(* ===== verification/GroupMachine.v ===== *)
(** * A work group at work (src/executor.cpp, src/executor_slot.cpp, src/scheduler.cpp)

    The parts of a work group in one machine: the routing of WorkGroup.v, one slot of SlotWord.v per
    slot of the group, the scheduler of Scheduler.v, whose callback is the group's [Post], and the
    promises of the tasks (Ledger.v).  Threads that call [Async], the workers of every slot, the scheduler thread
    and the deletion of entities are interleaved, down to every access to the words of the
    eventcounts.  A group in use is modelled; Shutdown.v has its destructor.

    A calling thread has the same number in every slot, and the scheduler thread the number after
    them.  The mutex of the group is held here while a task is routed and pushed; the code also holds
    it while the slot is notified, so that the machine has at least the interleavings of the code. *)
From S2P Require Import Prelude.
From S2P Require Import Promise.
From S2P Require Import Task.
From S2P Require Import Ledger.
From S2P Require Import EventCountMachine.
From S2P Require Import ExecutorSlot.
From S2P Require Import SlotWord.
From S2P Require Import AsyncSlot.
From S2P Require Import Scheduler.
From S2P Require Import WorkGroup.

Module GroupMachine.
Module W := SlotWord.
Module G := WorkGroup.
Module D := Scheduler.

Section group.
Context {S V Q : Type} `{FuturesLaws S (V + unit)} `{PriorityQueueLaws Q}.
(** What the function of a task does, and the number of calling threads. *)
Context (fn : nat → outcome V) (callers : nat).

Record t := mk {
  route : G.t;
  words : list W.t;              (* the slots *)
  sched : D.t (Q := Q);
  book : Ledger.t S;
  called : gmap nat task;        (* the tasks as they were when the call was made *)
  entered : list (Z * nat)       (* the tasks that came to a slot, with the clock of [Post] *)
}.

(** The group [g] as its constructor leaves it. *)
Definition make (g : G.t) : t :=
  mk g (map (λ s, W.make (map c_id (G.slot_cpus s)) (callers + 1)) (G.slots g)) D.make Ledger.make ∅ [].

(** Thread [j] is in no call of [post]. *)
Definition idle (j : nat) (c : W.t) : bool :=
  match ExecutorSlot.posters (W.slot c) !! j with Some ExecutorSlot.Idle => true | _ => false end.

Definition free (j : nat) (s : t) : bool := forallb (idle j) (words s).

(** [slots[i]->post(task)] by thread [j], up to the push. *)
Definition post_slot (j : nat) (i : Z) (x : task) (ws : list W.t) : option (list W.t) :=
  c ← ws !! Z.to_nat i; c' ← W.step c (W.LPost j x); Some (<[Z.to_nat i := c']> ws).

(** The end of [Post]: the group is [g] after the routing, the task [x] of the call goes to [tg]; the
    mutex of the scheduler is free when its thread is not in its callback. *)
Definition deliver (j : nat) (clock : Z) (x : task) (b : Ledger.t S) (g : G.t) (tg : G.target) (s : t) : option t :=
  let called' := <[task_id x := x]> (called s) in
  match tg with
  | G.ToSlot i y =>
      ws ← post_slot j i y (words s);
      Some (mk g ws (sched s) b called' ((clock, task_id y) :: entered s))
  | G.ToScheduler y =>
      if free callers s then
        d ← D.step (sched s) (D.LPost y); Some (mk g (words s) d b called' (entered s))
      else None
  end.

(** A thread that is not inside a call makes the task [x] and posts it. *)
Definition Call (j : nat) (clock : Z) (x : task) (s : t) : option t :=
  if (j <? callers)%nat && free j s then
    b ← Ledger.issue (task_id x) (book s);
    '(g, tg) ← G.Post clock x (route s);
    deliver j clock x b g tg s
  else None.

(** The task the scheduler thread is about to hand to its callback. *)
Definition due (c : Z) (d : D.t (Q := Q)) : option task :=
  match D.thread d with
  | D.AtLock => x ← pq_top (D.delayed_task d); if get_delay c x <=? 0 then Some x else None
  | _ => None
  end.

(** The scheduler thread, outside its callback. *)
Definition scheduler_thread (c c' : Z) (s : t) : option t :=
  if free callers s then
    d ← D.step (sched s) (D.LThread c c');
    match due c (sched s) with
    | Some x =>
        '(g, tg) ← G.Post c' x (route s);
        match tg with
        | G.ToSlot i y =>
            ws ← post_slot callers i y (words s);
            Some (mk g ws d (book s) (called s) ((c', task_id y) :: entered s))
        | G.ToScheduler _ => Some (mk g (words s) d (book s) (called s) (entered s))
        end
    | None => Some (mk (route s) (words s) d (book s) (called s) (entered s))
    end
  else None.

Inductive label :=
| LCall (j : nat) (clock : Z) (x : task)
| LSlot (i : nat) (l : W.label)        (* a worker of slot i, or a thread inside its notify *)
| LScheduler (c c' : Z)
| LTimeout                             (* the wait of the scheduler ends *)
| LDeleteEntity (e : Z).

Definition step (s : t) (l : label) : option t :=
  if Ledger.terminated (book s) then None
  else match l with
  | LCall j clock x => Call j clock x s
  | LSlot i l =>
      if AsyncSlot.is_post l || WordTasks.is_destroy l then None
      else
        c ← words s !! i; c' ← W.step c l; b ← AsyncSlot.settle_step fn c l (book s);
        Some (mk (route s) (<[i := c']> (words s)) (sched s) b (called s) (entered s))
  | LScheduler c c' => scheduler_thread c c' s
  | LTimeout =>
      d ← D.step (sched s) D.LTimeout; Some (mk (route s) (words s) d (book s) (called s) (entered s))
  | LDeleteEntity e =>
      g ← G.DeleteEntity e (route s); Some (mk g (words s) (sched s) (book s) (called s) (entered s))
  end.

(** The clock does not go back between two readings of the scheduler thread. *)
Definition clock_ok (l : label) : Prop := match l with LScheduler c c' => 0 <= c <= c' | _ => True end.

Definition laps (s : t) : Prop := Forall (λ c, EventCountMachine.lap_ok (W.ec c)) (words s).

Inductive reachable (g : G.t) : t → Prop :=
| reach_make : reachable g (make g)
| reach_step s l s' : reachable g s → clock_ok l → step s l = Some s' → laps s' → reachable g s'.

Definition clock_okb (l : label) : bool :=
  match l with LScheduler c c' => (0 <=? c) && (c <=? c') | _ => true end.

Lemma clock_okb_ok l : clock_okb l = true → clock_ok l.
Proof. destruct l; try done. cbn. by intros [?%Z.leb_le ?%Z.leb_le]%andb_true_iff. Qed.

Fixpoint run (s : t) (ls : list label) : option t :=
  match ls with
  | [] => Some s
  | l :: ls' =>
      match step s l with
      | Some s' =>
          if clock_okb l && forallb (λ c, EventCountMachine.lap_okb (W.ec c)) (words s') then run s' ls' else None
      | None => None
      end
  end.

Lemma group_run_reachable g ls : ∀ s s', reachable g s → run s ls = Some s' → reachable g s'.
Proof.
  induction ls as [|l ls IH]; intros s s' Hr; cbn [run]; [by intros [= <-]|].
  destruct (step s l) as [s1|] eqn:E; [|done]. destruct (_ && _) eqn:Hb; [|done].
  apply andb_true_iff in Hb as [Hc Hl]. apply IH. eapply reach_step; [done| |done|].
  - by apply clock_okb_ok.
  - unfold laps. rewrite Forall_forall. intros c Hc'. rewrite forallb_forall in Hl.
    apply EventCountMachine.lap_okb_ok, Hl. by apply list_elem_of_In.
Qed.

(** ** Where the tasks are *)
Definition ran (ws : list W.t) : list nat := concat (map AsyncSlot.ran ws).

Definition waiting (ws : list W.t) : list nat := concat (map AsyncSlot.waiting ws).

Definition delayed_ids (d : D.t (Q := Q)) : list nat := map task_id (pq_elems (D.delayed_task d)).

Lemma words_insert i (c c' : W.t) (ws : list W.t) : ws !! i = Some c →
  ran ws ≡ₚ AsyncSlot.ran c ++ ran (base.delete i ws) ∧ waiting ws ≡ₚ AsyncSlot.waiting c ++ waiting (base.delete i ws) ∧
  ran (<[i := c']> ws) ≡ₚ AsyncSlot.ran c' ++ ran (base.delete i ws) ∧
  waiting (<[i := c']> ws) ≡ₚ AsyncSlot.waiting c' ++ waiting (base.delete i ws).
Proof. intros Hi. split_and!; by (apply concat_map_lookup || eapply concat_map_insert). Qed.

(** A slot of the group: [c] is a state of the machine of SlotWord.v. *)
Definition sound (c : W.t) : Prop :=
  ∃ cpus, List.length cpus < 2 ^ 16 - 1 ∧ W.reachable cpus (callers + 1) c ∧
    ExecutorSlot.done (W.slot c) = false ∧ ExecutorSlot.num_workers (W.slot c) ≠ 0%nat.

Lemma sound_step c l c' : sound c → WordTasks.is_destroy l = false → W.step c l = Some c' →
  EventCountMachine.lap_ok (W.ec c') → sound c'.
Proof.
  intros (cpus & Hn & Hr & Hd & Hw) Hl E Hlap. destruct (WordTasks.word_step_framed _ _ _ E Hl) as [Hd' Hw'].
  exists cpus. rewrite Hd', Hw'. split_and!; try done. by eapply W.reach_step.
Qed.

(** The group as a part of a whole: [r], [w] and [f] are the tasks that have run, wait and have
    come to slots elsewhere, under the same book. *)
Record inv (r w f : list nat) (s : t) : Prop := {
  g_route : G.wf (route s);
  g_len : List.length (words s) = List.length (G.slots (route s));
  g_words : Forall sound (words s);
  g_sched : ∃ p, D.inv p (sched s);
  g_book : Ledger.ok fn (ran (words s) ++ r) ((waiting (words s) ++ delayed_ids (sched s)) ++ w) (book s);
  g_entered : map snd (entered s) ≡ₚ (ran (words s) ++ waiting (words s)) ++ f;
  g_called id : is_Some (called s !! id) → is_Some (Ledger.promises (book s) !! id);
  g_due c id : (c, id) ∈ entered s → ∃ y, called s !! id = Some y ∧ get_delay c y <= 0;
  g_delayed x : x ∈ pq_elems (D.delayed_task (sched s)) → ∃ y, called s !! task_id x = Some y ∧ created_at y = created_at x
}.

(** A group whose slots have processors. *)
Record startable (g : G.t) : Prop := {
  st_wf : G.wf g;
  st_cpus x : x ∈ G.slots g → 0 < List.length (G.slot_cpus x) < 2 ^ 16 - 1
}.

Lemma group_inv_make g : startable g → inv [] [] [] (make g).
Proof.
  intros [Hw Hc]. assert (∀ ss : list G.slot, ran (map (λ s, W.make (map c_id (G.slot_cpus s)) (callers + 1)) ss) = [] ∧
    waiting (map (λ s, W.make (map c_id (G.slot_cpus s)) (callers + 1)) ss) = []) as Hnone.
  { induction ss as [|x ss [IH1 IH2]]; [done|]. unfold ran, waiting in *. cbn [map concat]. rewrite IH1, IH2.
    by destruct (AsyncSlot.make_no_task (map c_id (G.slot_cpus x)) (callers + 1)) as [-> ->]. }
  destruct (Hnone (G.slots g)) as [Hr Hwt]. split; cbn [make route words sched book called entered].
  - done.
  - by rewrite length_map.
  - rewrite Forall_forall. intros c (x & -> & Hx)%list_elem_of_fmap. exists (map c_id (G.slot_cpus x)).
    specialize (Hc x Hx). rewrite length_map. split; [lia|]. split; [constructor|]. split; [done|].
    unfold ExecutorSlot.num_workers. cbn. rewrite !length_map. lia.
  - exists []. apply D.inv_make.
  - rewrite Hr, Hwt. unfold delayed_ids. cbn. rewrite pq_elems_empty. apply Ledger.ok_make.
  - by rewrite Hr, Hwt.
  - intros id. by rewrite lookup_empty.
  - by intros c id ?%not_elem_of_nil.
  - cbn. rewrite pq_elems_empty. by intros x ?%not_elem_of_nil.
Qed.

(** ** Preservation *)
Lemma post_slot_words j i x ws ws' : post_slot j i x ws = Some ws' → Forall sound ws →
  Forall (λ c, EventCountMachine.lap_ok (W.ec c)) ws' →
  Forall sound ws' ∧ List.length ws' = List.length ws ∧ ran ws' ≡ₚ ran ws ∧ waiting ws' ≡ₚ task_id x :: waiting ws.
Proof.
  unfold post_slot. destruct (ws !! Z.to_nat i) as [c|] eqn:Hi; [|done]. cbn [mbind option_bind].
  destruct (W.step c (W.LPost j x)) as [c'|] eqn:E; [|done]. intros [= <-] Hs Hlap. cbn in E.
  destruct (AsyncSlot.post_waiting _ _ _ _ E) as [Hr Hw]. destruct (words_insert _ _ c' _ Hi) as (Ra & Wa & Rb & Wb).
  split_and!.
  - apply Forall_insert; [done|]. apply (sound_step c (W.LPost j x)); [by eapply Forall_lookup_1|done|exact E|].
    eapply (Forall_lookup_1 _ _ (Z.to_nat i)) in Hlap; [done|]. apply list_lookup_insert_eq. by eapply lookup_lt_Some.
  - apply length_insert.
  - by rewrite Ra, Rb, Hr.
  - by rewrite Wa, Wb, Hw.
Qed.

(** What a turn of the scheduler thread takes from the queue. *)
Lemma scheduler_turn c c' (d d' : D.t (Q := Q)) : D.step d (D.LThread c c') = Some d' →
  match due c d with
  | Some x => get_delay c x <= 0 ∧ (get_delay c' x <= 0 → pq_elems (D.delayed_task d) ≡ₚ x :: pq_elems (D.delayed_task d'))
  | None => D.delayed_task d' = D.delayed_task d
  end.
Proof.
  unfold due. cbn. destruct (D.thread d); try done; try by intros [= <-].
  unfold D.loop_body. destruct (pq_top (D.delayed_task d)) as [x|] eqn:Hx; cbn; [|by intros [= <-]].
  destruct (Z.leb_spec (get_delay c x) 0) as [Hd|Hd]; [|by intros [= <-]].
  intros E. split; [done|]. intros Hd'. unfold D.callback_reenters in E. rewrite (proj2 (Z.leb_le _ _) Hd') in E.
  cbn in E. injection E as <-. cbn. by apply pq_top_Some.
Qed.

- ABOUT THIS TASK:
Retype exactly the lines of the data above, starting at its first line and finishing with the line that has "has its destructor." in it.

- WRITTEN RESPONSE:
(* ===== verification/GroupMachine.v ===== *)
(** * A work group at work (src/executor.cpp, src/executor_slot.cpp, src/scheduler.cpp)

    The parts of a work group in one machine: the routing of WorkGroup.v, one slot of SlotWord.v per
    slot of the group, the scheduler of Scheduler.v, whose callback is the group's [Post], and the
    promises of the tasks (Ledger.v).  Threads that call [Async], the workers of every slot, the scheduler thread
    and the deletion of entities are interleaved, down to every access to the words of the
    eventcounts.  A group in use is modelled; Shutdown.v has its destructor.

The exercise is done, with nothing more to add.